Nuclear compartmentalization as a mechanism of quantitative control of gene expression

Gene regulation requires the dynamic coordination of hundreds of regulatory factors at precise genomic and RNA targets. Although many regulatory factors have specific affinity for their nucleic acid targets, molecular diffusion and affinity models alone cannot explain many of the quantitative features of gene regulation in the nucleus. One emerging explanation for these quantitative properties is that DNA, RNA and proteins organize within precise, 3D compartments in the nucleus to concentrate groups of functionally related molecules. Recently, nucleic acids and proteins involved in many important nuclear processes have been shown to engage in cooperative interactions, which lead to the formation of condensates that partition the nucleus. In this Review, we discuss an emerging perspective of gene regulation, which moves away from classic models of stoichiometric interactions towards an understanding of how spatial compartmentalization can lead to non-stoichiometric molecular interactions and non-linear regulatory behaviours. We describe key mechanisms of nuclear compartment formation, including emerging roles for non-coding RNAs in facilitating their formation, and discuss the functional role of nuclear compartments in transcription regulation, co-transcriptional and post-transcriptional RNA processing, and higher-order chromatin regulation.
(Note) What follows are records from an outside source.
Lemma goLevelDBIterator_gives_up (itr : goLevelDBIterator C) e :
  cur_Err (gli_source itr) = Some e → gives_up itr e.
Proof.
  apply (gives_up_invariant (λ itr, cur_Err (gli_source itr) = Some e)). clear itr. intros itr op He Hop.
  assert (∃ itr', goLevelDBIterator_Valid itr = (Ok false, itr') ∧ cur_Err (gli_source itr') = Some e) as (itr' & Hv & He').
  { unfold goLevelDBIterator_Valid, goLevelDBIterator_Error, mbind, M_bind. simpl.
    destruct (gli_isInvalid itr); [by eexists|]. rewrite He. by eexists. }
  destruct op; [..|done]; simpl; unfold goLevelDBIterator_Next, goLevelDBIterator_Key, goLevelDBIterator_Value,
    goLevelDBIterator_assertIsValid, goLevelDBIterator_Error, mbind, M_bind; rewrite ?Hv, ?He; by eexists.
Qed.

Lemma rocksDBIterator_gives_up (itr : rocksDBIterator C) e :
  cur_Err (rki_source itr) = Some e → gives_up itr e.
Proof.
  apply (gives_up_invariant (λ itr, cur_Err (rki_source itr) = Some e)). clear itr. intros itr op He Hop.
  assert (∃ itr', rocksDBIterator_Valid itr = (Ok false, itr') ∧ cur_Err (rki_source itr') = Some e) as (itr' & Hv & He').
  { unfold rocksDBIterator_Valid, mbind, M_bind. simpl.
    destruct (rki_isInvalid itr); [by eexists|]. rewrite He. by eexists. }
  destruct op; [..|done]; simpl; unfold rocksDBIterator_Next, rocksDBIterator_Key, rocksDBIterator_Value,
    rocksDBIterator_assertIsValid, rocksDBIterator_Error, mbind, M_bind; rewrite ?Hv, ?He; by eexists.
Qed.
Lemma guarded_of_roe {A} (m : M A) : raises_only_exceptions m -> guarded m.
Proof. intros Hm w e w' _. apply Hm. Qed.

Lemma guarded_bind {A B} (m : M A) (k : A -> M B) :
  guarded m -> keeps_env m -> (forall a, guarded (k a)) -> guarded (bind m k).
Proof.
  intros Hm Henv Hk w e w' Hok. unfold bind.
  pose proof (Henv w) as Hsame.
  destruct (m w) as [[a|e1] w1] eqn:Hrun; cbn [snd] in Hsame.
  - apply Hk. exact (threads_ok_same_env _ _ Hsame Hok).
  - intros [= <- <-]. exact (Hm _ _ _ Hok Hrun).
Qed.

Lemma redirected_block_raises (m : module) (st st' : shim) (w w' : world)
      (e : py_exn) :
  redirected_block m st w = (Exc e, st', w') -> thread_fault w = Some e.
Proof.
  unfold redirected_block, run_with_timeout.
  destruct (mod_main m) as [p|]; [|discriminate].
  destruct (thread_fault w) as [e1|]; [intros [= -> _ _]; reflexivity|].
  destruct (exec p st w) as [[t st1] w1].
  destruct t as [[v|e1]|]; cbn [target];
    try destruct (exn_is_exception e1); discriminate.
Qed.

Lemma capture_guarded (m : module) (input_prompts : list pystr)
      (folder_name : pystr) :
  guarded (capture_output_and_files m input_prompts folder_name).
Proof.
  intros w e w' Hok. unfold capture_output_and_files. cbv zeta.
  destruct (redirected_block m _ _) as [[[[]|e1] st] w2] eqn:Hblock.
  - match goal with
    | |- context [harvest ?i ?f ?l ?w3] =>
        destruct (harvest_appends i f l w3) as [extra [w4 [-> _]]]
    end. discriminate.
  - apply redirected_block_raises in Hblock. cbn in Hblock.
    rewrite (Hok _ Hblock).
    match goal with
    | |- context [harvest ?i ?f ?l ?w3] =>
        destruct (harvest_appends i f l w3) as [extra [w4 [-> _]]]
    end. discriminate.
Qed.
More generally, we discuss how compartmentalization may explain important quantitative aspects of gene regulation. An emerging model of gene regulation posits that DNA, RNA and proteins form condensate nuclear compartments that facilitate cooperative interactions. This Review discusses how compartmentalization can lead to non-stoichiometric molecular interactions and behaviours in transcription, co-transcriptional and post-transcriptional RNA processing, and higher-order chromatin regulation.